▸ **Task details**: Print exactly those lines that run from the beginning of the data to the line bearing "- symmetry in", inclusive.

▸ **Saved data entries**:

(** An element of byte [i0] of one GUID is not one of another byte. *)
Lemma other_byte t0 i0 t i e :
  0 <= i0 < 8 -> 0 <= i < 8 -> e = bit_el t0 i0 \/ e = byte_el t0 i0 -> ~ (t0 = t /\ i0 = i) ->
  e <> bit_el t i /\ e <> byte_el t i.
Proof.
  intros Hi0 Hi [-> | ->] Hne; split; intros Heq.
  - by apply bit_el_inj in Heq.
  - by apply bit_byte_el in Heq.
  - symmetry in Heq. by apply bit_byte_el in Heq.
  - by apply byte_el_inj in Heq.
Qed.

Lemma length_body_step mi k t r : length (id_of t (body_step mi k r)) = length (id_of t r).
Proof.
  destruct k; cbn [body_step]; rewrite ?id_of_set_id, ?id_of_set_flag, ?id_of_info; try done.
  all: destruct (bool_decide _); [apply length_insert|done].
Qed.

Lemma eight_bytes (l : list Z) (f : Z -> Z) :
  length l = 8%nat -> (forall i, 0 <= i < 8 -> nth (Z.to_nat i) l 0 = f i) ->
  l = [f 0; f 1; f 2; f 3; f 4; f 5; f 6; f 7].
Proof.
  intros Hlen Hx.
  destruct l as [|x0 [|x1 [|x2 [|x3 [|x4 [|x5 [|x6 [|x7 [|]]]]]]]]]; try done.
  rewrite <- (Hx 0), <- (Hx 1), <- (Hx 2), <- (Hx 3), <- (Hx 4), <- (Hx 5), <- (Hx 6), <- (Hx 7) by lia.
  done.
Qed.

Lemma id_expected_zero mi done t i : guid_of t mi = 0 -> id_expected mi done t i = 0.
Proof.
  intros Hz. unfold id_expected, ObjectGuid_at. rewrite Hz, Z.shiftr_0_l.
  by repeat case_decide.
Qed.

Lemma absent_guid mi (t : bool) : all_present mi (if t then [MSEHasTransportData] else []) = false -> guid_of t mi = 0.
Proof.
  destruct t; [|done]. cbn. rewrite andb_true_r. intros Hn. apply negb_false_iff in Hn. by apply Z.eqb_eq.
Qed.

(** An element of another GUID byte, or of none, changes nothing for byte [i]. *)
Lemma id_expected_other mi done t i e :
  e <> bit_el t i -> e <> byte_el t i -> id_expected mi (e :: done) t i = id_expected mi done t i.
Proof.
  intros Hb Hy. unfold id_expected.
  rewrite (decide_ext (byte_el t i ∈ e :: done) (byte_el t i ∈ done)) by set_solver.
  by rewrite (decide_ext (bit_el t i ∈ e :: done) (bit_el t i ∈ done)) by set_solver.
Qed.

Lemma nth_insert (l : list Z) (i j : nat) x :
  (j < length l)%nat -> nth i (<[j := x]> l) 0 = if decide (i = j) then x else nth i l 0.
Proof.
  intros Hj. rewrite !nth_lookup. destruct (decide (i = j)) as [->|Hne].
  - by rewrite list_lookup_insert_eq.
  - by rewrite list_lookup_insert_ne by done.
Qed.

Lemma id_of_info (t : bool) g r : id_of t (r <| r_info ::= g |>) = id_of t r.
Proof. by destruct t. Qed.

(** The loop, on a sequence that ends in time. *)
Lemma Read_loop_body `{Host} body l n :
  MSEEnd ∉ body -> (length body < n)%nat ->
  forall r, Read_loop n (body ++ MSEEnd :: l) r = for_each body Read_element r.
Proof.
  revert n. induction body as [|e body IH]; intros n Hne Hn r; (destruct n as [|n]; [cbn in Hn; lia|]).
  - cbn. by case_decide.
  - cbn [app Read_loop for_each]. rewrite decide_False by set_solver.
    unfold mbind, M_bind. destruct (Read_element e r); [|done..].
    apply IH; [set_solver|cbn in Hn; lia].
Qed.

Section Reader.
Context `{Host}.
Context (mi : MovementInfo) (Hmi : info_ok mi).
#[local] Set Default Proof Using "All".

(** ** One element *)

Lemma get_bit_ok set x rest r :
  bit_rd_wf (r_data r) -> unread (r_data r) = x :: rest ->
  (forall b r', set x (r' <| r_data := b |>) = (set x r') <| r_data := b |>) ->
  exists b', get_bit set r = Ok tt ((set x r) <| r_data := b' |>) /\ bit_rd_wf b' /\
             unread b' = rest /\ _storage b' = _storage (r_data r).
Proof.
  intros Hwf Hun Hset. destruct (ReadBit_ok x rest (r_data r) Hwf Hun) as (b' & Hb' & Hrest).
  exists b'. split; [|done]. unfold get_bit, in_data. run. rewrite Hb'.
  f_equal. exact (Hset b' r).
Qed.

Lemma read_kind_bits k rest r :
  is_bits k = true -> kind_ok mi k ->
  all_flags (guard_of k) r = all_present mi (guard_of k) ->
  bit_rd_wf (r_data r) -> unread (r_data r) = kind_bits mi k ++ rest ->
  exists b', read_kind k r = Ok tt ((kind_step mi k r) <| r_data := b' |>) /\ bit_rd_wf b' /\
             unread b' = rest /\ _storage b' = _storage (r_data r).
Proof.
  intros Hk Hok Hg Hwf Hun. unfold read_kind, kind_bits, kind_step in *.
  rewrite guarded_run, Hg. destruct (all_present mi (guard_of k)); unfold when.
  2: { exists (r_data r). split_and!; try done. by destruct r. }
  destruct k; try done; cbn [read_body body_bits body_step] in *.
  - apply (get_bit_ok (fun b => set_id t i (Z.b2z b))); [done..|]. intros. apply set_id_data.
  - destruct (get_bit_ok (fun b => set_flag h (negate neg b)) (negate neg (present mi h)) rest r)
      as (b' & Hb' & Hrest); [done..|intros; apply set_flag_data|].
    exists b'. by rewrite negate_negate in Hb'.
  - by apply (get_bit_ok (fun b r => r <| r_info ::= fun dst => dst <| hasSpline := b |> |>) (hasSpline mi)).
  - destruct Hok as [Hn Hv].
    destruct (ReadBits_ok n (get mi) rest (r_data r)) as (b' & Hb' & Hrest); [lia|done|done|].
    exists b'. split; [|done]. unfold get_bits, in_data. run. rewrite Hb'.
    unfold in_width in Hv. by rewrite Z.mod_small.
  - by apply (get_bit_ok (fun _ r => r) (negb (bit =? 0))).
Qed.

Lemma read_kind_bytes k r :
  is_bytes k = true -> kind_ok mi k ->
  all_flags (guard_of k) r = all_present mi (guard_of k) ->
  (forall t i, k = KIdByte t i -> all_present mi (guard_of k) = true ->
     nth (Z.to_nat i) (id_of t r) 0 = Z.b2z (negb (ObjectGuid_at (guid_of t mi) i =? 0))) ->
  reads (kind_bytes mi k) (r_data r) ->
  read_kind k r = Ok tt ((kind_step mi k r)
                           <| r_data := advanced (zlen (kind_bytes mi k)) (r_data r) |>).
Proof.
  intros Hk Hok Hg Hid Hr. unfold read_kind, kind_bytes, kind_step in *.
  rewrite guarded_run, Hg. destruct (all_present mi (guard_of k)); unfold when.
  2: { change (zlen (@nil Z)) with 0. rewrite advanced_0. by destruct r. }
  destruct k; try done; cbn [read_body body_bytes body_step] in *.
  - rewrite <- set_id_data. unfold in_data. run. rewrite (Hid t i) by done.
    rewrite read_seq_ok by (done || apply byte_at). done.
  - unfold Movement.get, in_data. run.
    pose proof (lawful_in (c := scalar_codec t) (fmt := scalar_fmt t) (get mi) (r_data r) Hok Hr) as Hl.
    cbn [c_in scalar_codec] in Hl. by rewrite Hl.
Qed.

(** ** The invariant is kept *)

Lemma knows_flags_step done r e h :
  knows mi done r -> flag_of (kind_step mi (kind_of e) r) h = bool_decide (h ∈ e :: done) && present mi h.
Proof.
  intros Hk. pose proof (knows_flags _ _ _ Hk) as Hf. unfold kind_step.
  destruct (decide (h = e)) as [->|Hne].
  - rewrite (bool_decide_true (e ∈ e :: done)) by set_solver. cbn [andb].
    destruct (kind_of e) as [t i|t i|neg h' guard| |n guard get put|t guard get put|bit|] eqn:He;
      try (assert (Hp : present mi e = false)
             by (apply (present_not_flag mi e); [by intros ? ?; rewrite He|done]);
           rewrite Hp; destruct (all_present mi _); cbn [body_step];
           rewrite ?flag_of_set_id; try (by rewrite Hf, Hp, andb_false_r);
           assert (Hs : forall g, flag_of (r <| r_info ::= g |>) e = flag_of r e) by (by destruct e);
           by rewrite Hs, Hf, Hp, andb_false_r).
    destruct (present_guard mi _ _ _ _ He) as [-> Hpg]. cbn [guard_of body_step].
    destruct (all_present mi guard).
    + by apply (present_set_flag e neg e guard).
    + by rewrite Hf, Hpg, andb_false_r.
  - assert (Hd : bool_decide (h ∈ e :: done) = bool_decide (h ∈ done))
      by (apply bool_decide_ext; set_solver).
    rewrite Hd, <- Hf. destruct (all_present mi _); [|done].
    destruct (kind_of e) as [t i|t i|neg h' guard| |n guard get put|t guard get put|bit|] eqn:He;
      cbn [body_step]; rewrite ?flag_of_set_id; try done; try (by destruct h).
    destruct (present_guard mi _ _ _ _ He) as [-> _]. by rewrite flag_of_set, decide_False by done.
Qed.

(** Storing the value byte [i] of one GUID should have. *)
Lemma knows_ids_set done r t0 i0 e x :
  knows mi done r -> 0 <= i0 < 8 -> e = bit_el t0 i0 \/ e = byte_el t0 i0 ->
  x = id_expected mi (e :: done) t0 i0 ->
  forall t i, 0 <= i < 8 ->
    nth (Z.to_nat i) (id_of t (set_id t0 i0 x r)) 0 = id_expected mi (e :: done) t i.
Proof.
  intros Hk Hi0 He -> t i Hi. rewrite id_of_set_id.
  pose proof (knows_length _ _ _ Hk t) as Hlen.
  destruct (decide (t0 = t /\ i0 = i)) as [[-> ->]|Hne].
  - rewrite bool_decide_true by done. rewrite nth_insert by lia. by rewrite decide_True by lia.
  - destruct (other_byte t0 i0 t i e Hi0 Hi He Hne) as [Hb Hy].
    rewrite (id_expected_other mi done t i e), <- (knows_ids _ _ _ Hk t i) by done.
    destruct (decide (t0 = t)) as [->|]; [|by rewrite bool_decide_false].
    rewrite bool_decide_true, nth_insert by (done || lia). rewrite decide_False; [done|].
    intros Heq. apply Hne. split; [done|lia].
Qed.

▸ **Output below**:
(** An element of byte [i0] of one GUID is not one of another byte. *)
Lemma other_byte t0 i0 t i e :
  0 <= i0 < 8 -> 0 <= i < 8 -> e = bit_el t0 i0 \/ e = byte_el t0 i0 -> ~ (t0 = t /\ i0 = i) ->
  e <> bit_el t i /\ e <> byte_el t i.
Proof.
  intros Hi0 Hi [-> | ->] Hne; split; intros Heq.
  - by apply bit_el_inj in Heq.
  - by apply bit_byte_el in Heq.
  - symmetry in Heq. by apply bit_byte_el in Heq.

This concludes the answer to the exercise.